## PROBLEM TO SOLVE
Once you find the line in the listing below that contains "(** ** ELF constants", copy it and every following line exactly, stopping at the end.

## RECORDS SUPPLIED
● ● ● ● ● ● ●

(** * mold: the link pipeline of [main.cc] and [input_sections.cc]

    A shallow embedding of the layout, string-merging, relocation-scanning
    and relocation-applying code of the linker, and the properties its
    specification states about them.

    Conventions.  Machine integers are [Z] with the wrap-around written
    out ([u64], [i64], [u32]).  Pointers into the output buffer are
    byte offsets relative to [out::buf].  [mold.h] is not part of the
    sources at hand: the ELF constants carry their System V ABI values,
    and the helpers it declares are introduced where they are used. *)

From Stdlib Require Import ZArith List Bool Lia Permutation Sorted.
From stdpp Require Import base numbers strings pretty list gmap.

Local Open Scope Z_scope.

(* ================================================================== *)
(** * Part I: definitions *)
(* ================================================================== *)

(** ** Machine integers *)

Definition u32 (z : Z) : Z := z mod 2 ^ 32.
Definition u64 (z : Z) : Z := z mod 2 ^ 64.

(** Conversion to the signed 64-bit type (two's complement). *)
Definition i64 (z : Z) : Z := (z + 2 ^ 63) mod 2 ^ 64 - 2 ^ 63.

(** C++ [bool] to integer promotion. *)
Definition b2z (b : bool) : Z := if b then 1 else 0.

(** ** ELF constants (System V ABI, x86-64 psABI) *)

Module Elf.

Definition SHT_NOTE : Z := 7.
Definition SHT_NOBITS : Z := 8.

Definition SHF_WRITE : Z := 1.
Definition SHF_ALLOC : Z := 2.
Definition SHF_EXECINSTR : Z := 4.
Definition SHF_TLS : Z := 1024.

Definition STT_OBJECT : Z := 1.
Definition STT_GNU_IFUNC : Z := 10.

● ● ● ● ● ● ●

## WORKED SOLUTION
(** ** ELF constants (System V ABI, x86-64 psABI) *)

Module Elf.

Definition SHT_NOTE : Z := 7.
Definition SHT_NOBITS : Z := 8.

Definition SHF_WRITE : Z := 1.
Definition SHF_ALLOC : Z := 2.
Definition SHF_EXECINSTR : Z := 4.
Definition SHF_TLS : Z := 1024.

Definition STT_OBJECT : Z := 1.
Definition STT_GNU_IFUNC : Z := 10.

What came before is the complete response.